FIG. 6. Expression and purification of K401 proteins for kinetic analysis

The left panel shows a Coomassie Blue R-250 stained 8% acrylamide, 2 m urea gel of various fractions collected during the purification of the K401 proteins that were used for ATPase assays. The lanes contain from left to right: molecular weight standards, preinduced cell lysate, induced cell lysate, low speed supernatant of induced lysate (LS-S), low speed pellet (LS-P), high speed supernatant (HS-S), S-Sepharose column eluant, and DEAE-Sephacel column eluant. The right panel shows a Coomassie-stained gel of the concentrated, purified protein preparations that were used in ATPase assays. The lanes contain from left to right: wild-type K401 and the mutant proteins K401-4, K401-17, K401-23, and K401-37. The lanes were loaded with equal volumes from equivalent preparations.

FIG. 7. Steady-state ATPase activity of wild-type and mutant K401 motors

A, the rate of [α-³²P]ATP hydrolysis was determined for MT·K401 complexes (0.5 µm K401) in the presence of saturating MgATP (2 mm) as a function of taxol-stabilized microtubule concentration (0.25–20 µm tubulin). The data were fit to the quadratic equation as described under “Experimental Procedures.” B, the rate of hydrolysis was determined in the presence of saturating microtubules (20 µm tubulin) as a function of MgATP concentration (0.01–2 mm). Each line is the fit of the data to a hyperbola with the kinetic parameters for wild-type and mutant kinesins reported in Table III. ●, K401-WT; ○, K401-17; ▲, K401-4; △, K401-37; □, K401-23.
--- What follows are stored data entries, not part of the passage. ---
(** X4: the Select All switch.  Setting it to true selects both halves of
    every pair, so the count becomes twice the number of pairs; setting it
    to false clears every flag, so the count becomes 0 and nothing is left
    to download.  Either way each pair keeps its position, its images, its
    name and both rotation angles.  Reading the switch back gives the
    value written only when the registry is not empty: on an empty
    registry it reads false even after true was written. *)
Theorem select_all_switch (st : AppState) (value : bool) :
  length (splitImages (setAllChecked value st)) = length (splitImages st) /\
  checkedCount (splitImages (setAllChecked value st)) =
    (if value then 2 * Z.of_nat (length (splitImages st)) else 0) /\
  (forall i image,
     pairAt (splitImages st) i = Some image ->
     exists image',
       pairAt (splitImages (setAllChecked value st)) i = Some image' /\
       leftChecked image' = value /\ rightChecked image' = value /\
       leftRotation image' = leftRotation image /\
       rightRotation image' = rightRotation image /\
       originalName image' = originalName image /\
       leftHalfOriginal image' = leftHalfOriginal image /\
       rightHalfOriginal image' = rightHalfOriginal image /\
       leftHalf image' = leftHalf image /\
       rightHalf image' = rightHalf image) /\
  allChecked (setAllChecked value st) =
    (if (length (splitImages st) =? 0)%nat then false else value) /\
  hasCheckedItems (setAllChecked false st) = false.
Proof.
  assert (Hlen : length (splitImages (setAllChecked value st))
                 = length (splitImages st)).
  { unfold setAllChecked. rewrite splitImages_set. apply length_map. }
  assert (Hcount : forall v,
             checkedCount (splitImages (setAllChecked v st)) =
               (if v then 2 * Z.of_nat (length (splitImages st)) else 0)).
  { intros v. unfold setAllChecked. rewrite splitImages_set.
    apply checkedCount_map_bothSet. }
  split; [exact Hlen |]. split; [apply Hcount |]. split; [| split].
  - intros i image H. apply pairAt_Some in H as [Hi Hat].
    exists (bothSet value image). split.
    + apply pairAt_Some. split; [exact Hi |].
      unfold setAllChecked. rewrite splitImages_set.
      change (fun img => setRightChecked value (setLeftChecked value img))
        with (bothSet value).
      now rewrite lookup_map_bothSet, Hat.
    + repeat split.
  - destruct (length (splitImages st) =? 0)%nat eqn:E.
    + unfold allChecked. now rewrite Hlen, E.
    + destruct value.
      * apply allChecked_count. rewrite Hlen, Hcount. split; [| reflexivity].
        intros Hnil. rewrite Hnil in Hlen. cbn in Hlen.
        rewrite <- Hlen in E. discriminate.
      * destruct (allChecked (setAllChecked false st)) eqn:A; [| reflexivity].
        apply allChecked_count in A as [Hne A]. rewrite Hcount, Hlen in A.
        apply Nat.eqb_neq in E. lia.
  - destruct (hasCheckedItems (setAllChecked false st)) eqn:E; [| reflexivity].
    apply hasCheckedItems_count in E. rewrite Hcount in E. lia.
Qed.
(** * OpenRouterApiService: request lifecycle of the text-generation client

    A shallow embedding of [OpenRouterApiService] (generateText,
    abortRequest, cleanupRequest, generateRequestId) together with the part
    of the RxJS runtime the service is written against: [Subject],
    [takeUntil] and [tap].  The two private maps of the service are finite
    maps keyed by strings; the audit logger is the ordered list of the calls
    it received; [Date.now()], [Math.random()], the settings snapshot and the
    log id handed back by the logger are inputs of each call. *)

From Stdlib Require Import ZArith QArith.QArith_base.
From stdpp Require Import base option list gmap strings pretty.

Local Open Scope string_scope.
Local Open Scope list_scope.
Local Open Scope Z_scope.

(** ** JavaScript values *)

(** Truthiness of a string: every string but the empty one. *)
Definition truthy_string (x : string) : bool :=
  match x with
  | EmptyString => false
  | String _ _ => true
  end.

(** Truthiness of an integral number: every number but zero. *)
Definition truthy_number (n : Z) : bool := negb (n =? 0).

(** [a || b] where [a] is an optional string ([None] is [undefined]). *)
Definition or_string (a : option string) (b : string) : string :=
  match a with
  | Some x => if truthy_string x then x else b
  | None => b
  end.

(** [a || b] where [a] is an optional number. *)
Definition or_number (a : option Z) (b : Z) : Z :=
  match a with
  | Some x => if truthy_number x then x else b
  | None => b
  end.

(** [a !== undefined ? a : b]. *)
Definition defined_or {A : Type} (a : option A) (b : A) : A :=
  match a with
  | Some x => x
  | None => b
  end.

(** ** [Math.floor(maxTokens / 1.3)]

    Token counts are integral numbers.  The literal [1.3] denotes the
    binary64 number [d1_3 / 2^52]; the quotient is rounded to the nearest
    binary64 number (ties to even) before [Math.floor] is taken.  The
    quotient of a positive integer [m] is kept as a 53-bit significand and
    an exponent. *)

Definition d1_3 : Z := 5854679515581645.

(** Nearest integer to [n / d], ties to even, for [0 <= n] and [0 < d]. *)
Definition round_half_even (n d : Z) : Z :=
  let q := n / d in
  let r := n mod d in
  if 2 * r <? d then q
  else if d <? 2 * r then q + 1
  else if Z.even q then q else q + 1.

(** [m / 1.3] in binary64 for an integer [0 < m]: the pair [(n, e)] stands
    for [n * 2^e]. *)
Definition fdiv_1_3 (m : Z) : Z * Z :=
  let a := m * 2 ^ 52 in
  let k0 := Z.log2 a - Z.log2 d1_3 in
  let k := if a <? d1_3 * 2 ^ k0 then k0 - 1 else k0 in
  let e := k - 52 in
  let n := if 0 <=? e then round_half_even a (d1_3 * 2 ^ e)
           else round_half_even (a * 2 ^ (- e)) d1_3 in
  (n, e).

(** [Math.floor] of [n * 2^e]. *)
Definition Math_floor (n e : Z) : Z :=
  if 0 <=? e then n * 2 ^ e else n / 2 ^ (- e).

Definition Math_floor_div_1_3 (m : Z) : Z :=
  match m with
  | Z0 => 0
  | Zpos _ => let '(n, e) := fdiv_1_3 m in Math_floor n e
  | Zneg _ => let '(n, e) := fdiv_1_3 (- m) in Math_floor (- n) e
  end.

(** ** Data shapes *)

Inductive Role := system | user | assistant.

Record ChatMessage := {
  role : Role;
  content : string
}.

Record OpenRouterRequest := {
  model : string;
  messages : list ChatMessage;
  max_tokens : option Z;
  temperature : option Q;
  top_p : option Q;
  stream : option bool
}.

(** The response fields the service reads: [response.choices?.[0]?.message?.content]. *)
Record ResponseMessage := {
  res_role : string;
  res_content : option string
}.

Record Choice := {
  choice_message : option ResponseMessage
}.

Record OpenRouterResponse := {
  choices : option (list Choice)
}.

(** The error fields the service reads: [error.message] and [error.error?.message]. *)
Record ErrorBody := {
  body_message : option string
}.

Record HttpError := {
  message : option string;
  error : option ErrorBody
}.

(** The options argument of [generateText]; every field is optional. *)
Record Options := {
  opt_model : option string;
  opt_maxTokens : option Z;
  opt_temperature : option Q;
  opt_topP : option Q;
  opt_wordCount : option Z;
  opt_requestId : option string
}.

(** Modelled from the spec: the [openRouter] part of the settings snapshot
    returned by [SettingsService.getSettings()], whose declaration is not
    part of the service file: enabled flag, API key, default model,
    temperature and top-p. *)
Record OpenRouterSettings := {
  enabled : bool;
  apiKey : string;
  cfg_model : string;
  cfg_temperature : Q;
  cfg_topP : Q
}.

(** The calls received by [AIRequestLoggerService], in the order received. *)
Inductive LogCall :=
  | logRequest (endpoint model : string) (wordCount maxTokens : Z) (prompt : string)
  | logSuccess (logId content : string) (duration : Z)
  | logError (logId errorMessage : string) (duration : Z)
  | logAborted (logId : string) (duration : Z).

(** A value of [requestMetadata]. *)
Record Metadata := {
  logId : string;
  startTime : Z
}.

(** What one call of [generateText] reads from its surroundings. *)
Record Env := {
  getSettings : OpenRouterSettings;   (* settingsService.getSettings().openRouter *)
  Date_now : Z;                       (* Date.now() at the start of the call *)
  logRequest_result : string;         (* the log id returned by aiLogger.logRequest *)
  location_origin : string;           (* window.location.origin *)
  id_Date_now : Z;                    (* Date.now() inside generateRequestId *)
  id_random : string                  (* Math.random().toString(36).substring(2, 9) *)
}.

Inductive exn := Error (msg : string).

(** ** The RxJS runtime

    A [Subject] is an object on a heap, referred to by its index.  The
    observable returned by [generateText] is cold: the POST is issued when
    it is subscribed, and each subscription is a transport call of its own.
    A subscription of [source.pipe(takeUntil(notifier), tap(...))] is
    - [Listening] while the transport call is pending and the notifier can
      still end it,
    - [Detached] while the call is pending but the notifier has completed
      without a value ([takeUntil] ignores the completion of its notifier),
    - [Closed] once the call has settled or the notifier has emitted. *)

Record Subject := {
  isStopped : bool
}.

Inductive SubscriptionState := Listening | Detached | Closed.

(** The closure of the observable built by [generateText]. *)
Record Observable := {
  ob_request : OpenRouterRequest;
  ob_headers : list (string * string);
  ob_requestId : string;
  ob_abortSubject : nat;
  ob_logId : string;
  ob_startTime : Z
}.

Record Subscription := {
  sub_source : Observable;
  sub_state : SubscriptionState
}.

Record State := {
  abortSubjects : gmap string nat;          (* Map<string, Subject<void>> *)
  requestMetadata : gmap string Metadata;   (* Map<string, {logId, startTime}> *)
  aiLogger : list LogCall;
  subjects : list Subject;
  observables : list Observable;            (* the observables handed to callers *)
  subscriptions : list Subscription
}.

Definition initial : State :=
  {| abortSubjects := ∅; requestMetadata := ∅; aiLogger := [];
     subjects := []; observables := []; subscriptions := [] |}.

Definition set_abortSubjects (f : gmap string nat → gmap string nat) (s : State) : State :=
  {| abortSubjects := f (abortSubjects s); requestMetadata := requestMetadata s;
     aiLogger := aiLogger s; subjects := subjects s;
     observables := observables s; subscriptions := subscriptions s |}.

Definition set_requestMetadata (f : gmap string Metadata → gmap string Metadata) (s : State) : State :=
  {| abortSubjects := abortSubjects s; requestMetadata := f (requestMetadata s);
     aiLogger := aiLogger s; subjects := subjects s;
     observables := observables s; subscriptions := subscriptions s |}.

Definition call_aiLogger (c : LogCall) (s : State) : State :=
  {| abortSubjects := abortSubjects s; requestMetadata := requestMetadata s;
     aiLogger := aiLogger s ++ [c]; subjects := subjects s;
     observables := observables s; subscriptions := subscriptions s |}.

Definition set_subjects (f : list Subject → list Subject) (s : State) : State :=
  {| abortSubjects := abortSubjects s; requestMetadata := requestMetadata s;
     aiLogger := aiLogger s; subjects := f (subjects s);
     observables := observables s; subscriptions := subscriptions s |}.

Definition set_observables (f : list Observable → list Observable) (s : State) : State :=
  {| abortSubjects := abortSubjects s; requestMetadata := requestMetadata s;
     aiLogger := aiLogger s; subjects := subjects s;
     observables := f (observables s); subscriptions := subscriptions s |}.

Definition set_subscriptions (f : list Subscription → list Subscription) (s : State) : State :=
  {| abortSubjects := abortSubjects s; requestMetadata := requestMetadata s;
     aiLogger := aiLogger s; subjects := subjects s;
     observables := observables s; subscriptions := f (subscriptions s) |}.

(** What a value, or the completion, of the notifier does to a subscription. *)
Definition on_next (st : SubscriptionState) : SubscriptionState :=
  match st with
  | Listening => Closed
  | _ => st
  end.

Definition on_complete (st : SubscriptionState) : SubscriptionState :=
  match st with
  | Listening => Detached
  | _ => st
  end.

Definition notify (f : SubscriptionState → SubscriptionState) (h : nat)
    (sb : Subscription) : Subscription :=
  if decide (ob_abortSubject (sub_source sb) = h)
  then {| sub_source := sub_source sb; sub_state := f (sub_state sb) |}
  else sb.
FIG. 8. Two ionic interactions that may influence dimeric kinesin structure and function

Shown is part of the crystal structure model of dimeric rat brain KHC (24). One subunit is on the left (A) and one is on the right (B). They are joined by their α7 helices, which project vertically. A potential ionic contact described by Kozielski et al. (24) is shown between the Lys¹⁶⁰ side chain (orange) in L8b of subunit A and the Glu²¹⁹ side chain (yellow) in L10 of subunit B. The side chains of Glu¹⁶⁴ (green) and Arg²⁹² (magenta) are highlighted to point out their proximity and their probable ionic interaction which we propose as an important link between L8 and α5. Thr²⁹¹ (green), the amino acid mutated in Khc⁴, is also shown to illustrate that changes in the Glu¹⁶⁴-Arg²⁹² link could shift the positions of a side chain known to influence both nucleotide binding and microtubule binding.